Service industries are overwhelmed by data queries
British service industries, which now comprise roughly 80% of GDP, are full of knowledge workers who need access to specific data to do their jobs effectively. In healthcare for example, you have insurance brokers, hospital administrators, GPs and countless other roles that each have very distinct ways of working, measuring performance and compliance rules. This is why healthcare analytics teams are overwhelmed by the volume of queries in relation to providers, patients, admittance dates, patient conditions, and specific practitioner interactions.
Analytics teams in financial services companies too, get bogged down with demand for data answers. They face an overwhelming number of potential questions due to the many variables they analyse: individual credit card transactions, products, income brackets and many other customer demographics. There’s no way IT generated reports and dashboards can answer all the possible combinations of questions that arise from all these variables.
The odds are improving
Finally the market is moving to a new model known as ‘augmented analytics’ that is dramatically simplifying the end user experience. Gartner’s 2019 Magic Quadrant for Analytics and BI Platforms predicts that by 2020, 50% of queries will be generated by search, natural language processing or voice, or automatically generated. Both data leaders and technology builders recognised that they must give domain experts and business users free reign to explore data and answer their own questions.

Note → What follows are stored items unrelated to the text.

(* ===== verification/DnsSpec.v ===== *)
(** * What the resolver reads is what it asked for

    Names written into queries and read back from responses, addresses in
    PTR queries, and the bounds of [ngx_resolver_copy] on any message. *)

From S2P Require Import Prelude HeaderLine Sprintf Strings StringNum Dns.

(** ** ngx_resolver_copy on any message *)

(** What the second loop writes, [w], for a sum [len] of the first: the sum
    counts a byte more for each label, or as many bytes when the last label is
    followed by a pointer to the end. *)
Definition measured (len : Z) (w : list Z) : Prop :=
  len = Z.of_nat (length w) + 1 \/
  (len = Z.of_nat (length w) /\ (w = [] \/ last w = Some (#"."))).

Lemma measured_label l w len :
  measured len w -> measured (len + (1 + Z.of_nat (length l))) ((l ++ [ #"." ]) ++ w).
Proof.
  intros [H|[H H1]]; [left|right]; rewrite !length_app; cbn [length]; [lia|].
  split; [lia|right]. destruct H1 as [->|H1]; [|by rewrite last_app, H1].
  by rewrite app_nil_r, last_snoc.
Qed.

Lemma rd_at buf p n : rd buf p = Some n -> 0 <= p < Z.of_nat (length buf).
Proof.
  unfold rd. case_ifs; [done|]. intros H%lookup_lt_Some. lia.
Qed.

Lemma length_lower_slice buf i j :
  0 <= i <= j -> j <= Z.of_nat (length buf) -> Z.of_nat (length (ngx_strlow (slice buf i j))) = j - i.
Proof. intros. unfold ngx_strlow. rewrite length_map. by apply length_slice. Qed.

Lemma copy_scan_end buf last_ turns p len :
  rd buf p = Some 0 -> copy_scan (S turns) buf last_ p len = Some (Some len).
Proof. intros H. cbn [copy_scan]. by rewrite H. Qed.

Section any_message.
Context (buf : list Z) (last_ : Z).
Hypothesis Hbytes : Forall is_byte buf.
Hypothesis Hlast : last_ < Z.of_nat (length buf).

Lemma rd_byte p n : rd buf p = Some n -> 0 <= n < 256.
Proof.
  unfold rd. case_ifs; [done|]. intros H. by apply (proj1 (Forall_lookup _ _) Hbytes) in H.
Qed.

Lemma rd_inside p : 0 <= p < Z.of_nat (length buf) -> exists n, rd buf p = Some n.
Proof. intros H. eexists. by apply rd_Some. Qed.

Lemma pointer_nonneg n c : 0 <= n -> 0 <= c -> 0 <= Z.shiftl (Z.land n 0x3f) 8 + c.
Proof.
  intros. assert (0 <= Z.land n 63) by (apply Z.land_nonneg; lia).
  pose proof (Z.shiftl_nonneg (Z.land n 63) 8). lia.
Qed.

(** The first loop reads only the memory. *)
Lemma copy_scan_total turns : forall p len, 0 <= p < last_ ->
  exists r, copy_scan turns buf last_ p len = Some r.
Proof.
  induction turns as [|turns IH]; intros p len Hp; cbn [copy_scan]; [by eexists|].
  destruct (rd_inside p ltac:(lia)) as [n Hn]. rewrite Hn.
  pose proof (rd_byte _ _ Hn). destruct (n =? 0); [by eexists|].
  destruct (negb _).
  - destruct (rd_inside (p + 1) ltac:(lia)) as [c Hc]. rewrite Hc.
    pose proof (rd_byte _ _ Hc). pose proof (pointer_nonneg n c ltac:(lia) ltac:(lia)).
    destruct (last_ <=? _) eqn:E; [by eexists|]. apply IH. lia.
  - destruct (last_ <=? p + 1 + n) eqn:E; [by eexists|]. apply IH. lia.
Qed.

(** The second loop follows the first. *)
Lemma copy_follows turns : forall p len len' n dst, 0 <= p < last_ ->
  copy_scan turns buf last_ p len = Some (Some len') -> rd buf p = Some n -> n <> 0 ->
  exists w, copy_write turns buf (p + 1) n dst = Some (dst ++ w) /\ measured (len' - len) w.
Proof.
  induction turns as [|turns IH]; intros p len len' n dst Hp Hscan Hn Hn0; [done|].
  cbn [copy_scan] in Hscan. rewrite Hn in Hscan. pose proof (rd_byte _ _ Hn) as Hb.
  destruct (n =? 0) eqn:E0; [lia|]. cbn [copy_write]. destruct (negb _).
  - destruct (rd buf (p + 1)) as [c|] eqn:Hc; [|done]. pose proof (rd_byte _ _ Hc).
    pose proof (pointer_nonneg n c ltac:(lia) ltac:(lia)) as Hp'.
    destruct (last_ <=? _) eqn:El; [done|].
    destruct (rd_inside (Z.shiftl (Z.land n 63) 8 + c) ltac:(lia)) as [n' Hn']. rewrite Hn'.
    destruct (n' =? 0) eqn:E'.
    + destruct turns; [done|]. cbn [copy_scan] in Hscan. rewrite Hn', E' in Hscan.
      injection Hscan as <-. exists []. rewrite app_nil_r. split; [done|].
      right. split; [cbn; lia|by left].
    + apply (IH _ _ _ n' dst) in Hscan; [exact Hscan|lia|done|lia].
  - destruct (last_ <=? p + 1 + n) eqn:El; [done|].
    destruct (rd_inside (p + 1 + n) ltac:(lia)) as [n' Hn']. rewrite Hn'.
    pose proof (length_lower_slice buf (p + 1) (p + 1 + n) ltac:(lia) ltac:(lia)) as Hl.
    destruct (n' =? 0) eqn:E'.
    + destruct turns; [done|]. cbn [copy_scan] in Hscan. rewrite Hn', E' in Hscan.
      injection Hscan as <-. eexists. split; [done|]. left. lia.
    + apply (IH _ _ _ n' ((dst ++ ngx_strlow (slice buf (p + 1) (p + 1 + n))) ++ [46]))
        in Hscan as (w & Hw & Hm); [|lia|done|lia].
      exists ((ngx_strlow (slice buf (p + 1) (p + 1 + n)) ++ [46]) ++ w).
      rewrite Hw, <-!app_assoc. split; [done|].
      replace (len' - len) with (len' - (len + (1 + n)) + (1 + n)) by lia.
      replace n with (Z.of_nat (length (ngx_strlow (slice buf (p + 1) (p + 1 + n))))) at 2 by lia.
      rewrite app_assoc. by apply measured_label.
Qed.
End any_message.

(** C20: on any message, with pointers in whatever way, [ngx_resolver_copy]
    ends, and reads nothing outside the memory if there is one byte more than
    the message.  Of a name it writes as many bytes as it has allocated, or one
    more: a dot, after a last label that is followed by a pointer to a zero. *)
Theorem resolver_copy_bounds alloc want buf src last_ :
  Forall is_byte buf -> last_ < Z.of_nat (length buf) -> 0 <= src < last_ ->
  exists rc res, ngx_resolver_copy alloc want buf src last_ = Some (rc, res) /\
    (rc = NGX_OK \/ rc = NGX_ERROR) /\
    forall size data, res = Some (Name_copied size data) ->
      Z.of_nat (length data) = size \/
      (Z.of_nat (length data) = size + 1 /\ last data = Some (#".")).
Proof.
  intros Hb Hl Hs. unfold ngx_resolver_copy.
  destruct (copy_scan_total buf last_ Hb Hl 128 src (-1) Hs) as [[len|] E]; rewrite E;
    [|eexists _, _; split_and!; [done|by right|done]].
  destruct want; [|eexists _, _; split_and!; [done|by left|done]]. cbn [negb].
  destruct (len =? -1) eqn:Elen; [eexists _, _; split_and!; [done|by left|done]|].
  destruct alloc; [|eexists _, _; split_and!; [done|by right|done]]. cbn [negb].
  destruct (rd_inside buf src ltac:(lia)) as [n Hn]. rewrite Hn.
  destruct (Z.eq_dec n 0) as [->|Hn0].
  { rewrite (copy_scan_end buf last_ 127 src (-1) Hn) in E. injection E as <-. lia. }
  destruct (copy_follows buf last_ Hb Hl 128 src (-1) len n [] Hs E Hn Hn0) as (w & Hw & Hm).
  cbn [app] in Hw. rewrite Hw. eexists _, _. split_and!; [done|by left|].
  intros size data [= <- <-]. destruct Hm as [H|[H [->|H1]]]; [left; lia|cbn in H; lia|].
  right. split; [lia|done].
Qed.

Lemma resolver_copy_bounds_witness :
  exists rc res, ngx_resolver_copy true true (repeat 0 12 ++ [1; 97; 0xc0; 4; 0]) 12 16 =
      Some (rc, res) /\
    forall size data, res = Some (Name_copied size data) ->
      Z.of_nat (length data) = size \/
      (Z.of_nat (length data) = size + 1 /\ last data = Some (#".")).
Proof.
  destruct (resolver_copy_bounds true true (repeat 0 12 ++ [1; 97; 0xc0; 4; 0]) 12 16)
    as (rc & res & H1 & _ & H2); [by apply bytes_ok_spec|vm_compute; reflexivity|lia|].
  by exists rc, res.
Defined.

(** ** Names *)

Definition label_ok (l : list Z) : Prop :=
  (1 <= length l <= 63)%nat /\ Forall (fun c => c <> #".") l.

(** Labels and dots. *)
Fixpoint join (ls : list (list Z)) : list Z :=
  match ls with
  | [] => []
  | [l] => l
  | l :: ls => l ++ #"." :: join ls
  end.

Definition enc (ls : list (list Z)) : list Z :=
  concat (map (fun l => Z.of_nat (length l) :: l) ls).

Lemma enc_cons l ls : enc (l :: ls) = Z.of_nat (length l) :: l ++ enc ls.
Proof. done. Qed.

Lemma enc_app ls ls' : enc (ls ++ ls') = enc ls ++ enc ls'.
Proof. unfold enc. by rewrite map_app, concat_app. Qed.

Lemma join_snoc ls l : ls <> [] -> join (ls ++ [l]) = join ls ++ #"." :: l.
Proof.
  induction ls as [|l0 [|l1 ls] IH]; intros H; [done|done|].
  change (join ((l0 :: l1 :: ls) ++ [l])) with (l0 ++ #"." :: join ((l1 :: ls) ++ [l])).
  rewrite IH by done. change (join (l0 :: l1 :: ls)) with (l0 ++ #"." :: join (l1 :: ls)).
  by rewrite <-app_assoc.
Qed.

Lemma length_join ls : ls <> [] -> Z.of_nat (length (join ls)) = Z.of_nat (length (enc ls)) - 1.
Proof.
  induction ls as [|l [|l1 ls] IH]; intros H; [done|cbn; rewrite length_app; cbn; lia|].
  change (join (l :: l1 :: ls)) with (l ++ #"." :: join (l1 :: ls)).
  rewrite enc_cons. cbn [length]. rewrite !length_app. cbn [length]. specialize (IH ltac:(done)). lia.
Qed.

Lemma name_loop_label l : forall rs k out, Forall (fun c => c <> #".") l ->
  name_loop (rev l ++ rs) k out = name_loop rs (k + Z.of_nat (length l)) (l ++ out).
Proof.
  induction l as [|c l IH]; intros rs k out Hl; [cbn; f_equal; lia|].
  inversion Hl as [|? ? Hc Hl']; subst. cbn [rev]. rewrite <-app_assoc. cbn [app].
  rewrite IH by done. cbn [name_loop]. destruct (c =? 46) eqn:E; [lia|]. cbn [negb length].
  f_equal. lia.
Qed.

Lemma name_loop_labels ls : forall out, ls <> [] -> Forall label_ok ls ->
  name_loop (rev (join ls)) 0 out = Some (enc ls ++ out).
Proof.
  induction ls as [|l ls IH] using rev_ind; intros out Hne Hok; [done|].
  apply Forall_app in Hok as [Hls Hl]. inversion Hl as [|? ? [Hlen Hdot] _]; subst.
  assert (Hu : u8 (0 + Z.of_nat (length l)) = Z.of_nat (length l))
    by (unfold u8; rewrite Z.mod_small; lia).
  assert (Ht : ((0 + Z.of_nat (length l) =? 0) || (255 <? 0 + Z.of_nat (length l))) = false) by lia.
  destruct ls as [|l0 ls].
  - cbn [app join]. rewrite <-(app_nil_r (rev l)), name_loop_label by done.
    cbn [name_loop]. rewrite Ht, Hu. unfold enc. cbn. by rewrite app_nil_r.
  - rewrite join_snoc by done. rewrite rev_app_distr. cbn [rev]. rewrite <-!app_assoc.
    rewrite name_loop_label by done. cbn [app name_loop Z.eqb Pos.eqb negb]. rewrite Ht, Hu.
    rewrite IH by done. rewrite (enc_app (l0 :: ls) [l] : enc (l0 :: ls ++ [l]) = _), <-app_assoc. f_equal. f_equal. unfold enc. cbn.
    by rewrite app_nil_r.
Qed.

Definition name_ok (ls : list (list Z)) : Prop :=
  ls <> [] /\ Forall label_ok ls /\ (length ls <= 127)%nat.

Lemma encode_join ls : name_ok ls -> encode_name (join ls) = Some (enc ls ++ [0]).
Proof.
  intros (Hne & Hok & _). unfold encode_name.
  pose proof (name_loop_labels ls [0] Hne Hok) as H.
  destruct (join ls) as [|c name] eqn:E; [|done].
  pose proof (length_join ls Hne) as Hl. rewrite E in Hl.
  destruct ls as [|l ls]; [done|]. inversion Hok as [|? ? [Hlen _] _]; subst.
  rewrite enc_cons in Hl. cbn [length] in Hl. rewrite length_app in Hl. lia.
Qed.

(** ** Reading a name back *)

Lemma rd_middle l1 b l2 p : Z.of_nat (length l1) = p -> rd (l1 ++ b :: l2) p = Some b.
Proof.
  intros <-. unfold rd. case_ifs; [lia|]. rewrite Nat2Z.id. by apply list_lookup_middle.
Qed.

Lemma label_mask (l : list Z) : (length l <= 63)%nat -> Z.land (Z.of_nat (length l)) 0xc0 = 0.
Proof.
  intros H.
  assert (Hc : forallb (fun k => Z.land (Z.of_nat k) 0xc0 =? 0) (seq 0 64) = true)
    by (vm_compute; reflexivity).
  rewrite forallb_forall in Hc. apply Z.eqb_eq, Hc, in_seq. lia.
Qed.

Lemma scan_labels ls : forall turns pre rest last_ len,
  Forall label_ok ls -> (length ls < turns)%nat ->
  Z.of_nat (length pre) + Z.of_nat (length (enc ls)) < last_ ->
  copy_scan turns (pre ++ enc ls ++ 0 :: rest) last_ (Z.of_nat (length pre)) len =
    Some (Some (len + Z.of_nat (length (enc ls)))).
Proof.
  induction ls as [|l ls IH]; intros turns pre rest last_ len Hok Ht Hlast;
    (destruct turns as [|turns]; [cbn in Ht; lia|]); cbn [copy_scan].
  - cbn [app enc map concat]. rewrite rd_middle by done. cbn. f_equal. f_equal. lia.
  - inversion Hok as [|? ? [Hlen _] Hok']; subst. rewrite enc_cons in *. cbn [app length] in *.
    rewrite length_app in Hlast. rewrite rd_middle by done.
    rewrite label_mask by lia. cbn [Z.eqb negb].
    destruct (Z.of_nat (length l) =? 0) eqn:E0; [lia|].
    destruct (last_ <=? _) eqn:El; [lia|].
    replace (pre ++ Z.of_nat (length l) :: (l ++ enc ls) ++ 0 :: rest)
      with ((pre ++ Z.of_nat (length l) :: l) ++ enc ls ++ 0 :: rest)
      by (rewrite <-?app_assoc; cbn [app]; by rewrite <-?app_assoc).
    replace (Z.of_nat (length pre) + 1 + Z.of_nat (length l))
      with (Z.of_nat (length (pre ++ Z.of_nat (length l) :: l))) by (rewrite length_app; cbn; lia).
    rewrite IH; [|done|lia|rewrite length_app; cbn [length]; lia].
    rewrite length_app. do 2 f_equal. lia.
Qed.

Lemma write_labels ls : forall turns pre rest l dst,
  Forall label_ok (l :: ls) -> (length ls < turns)%nat ->
  copy_write turns (pre ++ enc (l :: ls) ++ 0 :: rest) (Z.of_nat (length pre) + 1)
    (Z.of_nat (length l)) dst = Some (dst ++ ngx_strlow (join (l :: ls))).
Proof.
  induction ls as [|l1 ls IH]; intros turns pre rest l dst Hok Ht;
    (destruct turns as [|turns]; [cbn in Ht; lia|]); cbn [copy_write];
    inversion Hok as [|? ? [Hlen _] Hok']; subst;
    rewrite label_mask by lia; cbn [Z.eqb negb]; rewrite enc_cons.
  - change (enc []) with (@nil Z). rewrite app_nil_r.
    replace (pre ++ (Z.of_nat (length l) :: l) ++ 0 :: rest)
      with ((pre ++ [Z.of_nat (length l)]) ++ l ++ 0 :: rest) by (by rewrite <-app_assoc).
    rewrite slice_mid by (rewrite ?length_app; cbn; lia). rewrite app_assoc.
    rewrite rd_middle by (rewrite !length_app; cbn; lia). done.
  - inversion Hok' as [|? ? [Hlen1 _] _]; subst.
    assert (Hb : pre ++ (Z.of_nat (length l) :: l ++ enc (l1 :: ls)) ++ 0 :: rest =
      (pre ++ Z.of_nat (length l) :: l) ++ enc (l1 :: ls) ++ 0 :: rest)
      by (rewrite <-?app_assoc; cbn [app]; by rewrite <-?app_assoc).
    rewrite Hb. rewrite (enc_cons l1 ls) at 1. cbn [app].
    rewrite rd_middle by (rewrite length_app; cbn; lia).
    destruct (Z.of_nat (length l1) =? 0) eqn:E0; [lia|].
    assert (Hs : slice ((pre ++ Z.of_nat (length l) :: l) ++ enc (l1 :: ls) ++ 0 :: rest)
      (Z.of_nat (length pre) + 1) (Z.of_nat (length pre) + 1 + Z.of_nat (length l)) = l).
    { replace ((pre ++ Z.of_nat (length l) :: l) ++ enc (l1 :: ls) ++ 0 :: rest)
        with ((pre ++ [Z.of_nat (length l)]) ++ l ++ enc (l1 :: ls) ++ 0 :: rest)
        by (rewrite <-!app_assoc; done).
      apply slice_mid; rewrite ?length_app; cbn; lia. }
    rewrite Hs.
    replace (Z.of_nat (length pre) + 1 + Z.of_nat (length l) + 1)
      with (Z.of_nat (length (pre ++ Z.of_nat (length l) :: l)) + 1) by (rewrite length_app; cbn; lia).
    rewrite IH by (done || cbn in Ht; lia). unfold ngx_strlow.
    change (join (l :: l1 :: ls)) with (l ++ #"." :: join (l1 :: ls)).
    by rewrite map_app, <-!app_assoc.
Qed.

The modern augmented analytics systems don’t just benefit your non-technical business people. Data teams, free from the shackles of endless report generation, have the bandwidth and resources to embark on the work they have been hired to perform, like data modelling, ETL, advanced and predictive analysis, that are all critical differentiators for the long term success of today’s enterprise.
We accept that giving everyone in a company access to fast data answers isn’t just about adopting new technology. It’s a major cultural shift that requires strong leadership, a level of transparency that might at first feel uncomfortable, and trust in people to act appropriately on data insights. You have to drive this from the top.
If you’re ready to sponsor the kind of change that will improve your people’s odds for winning the analytics lottery, systems are out there. All you need to do is start thinking differently about how you and your team evaluate them. Let your non-technical business users take the system for a spin and see how it performs on every day simple questions.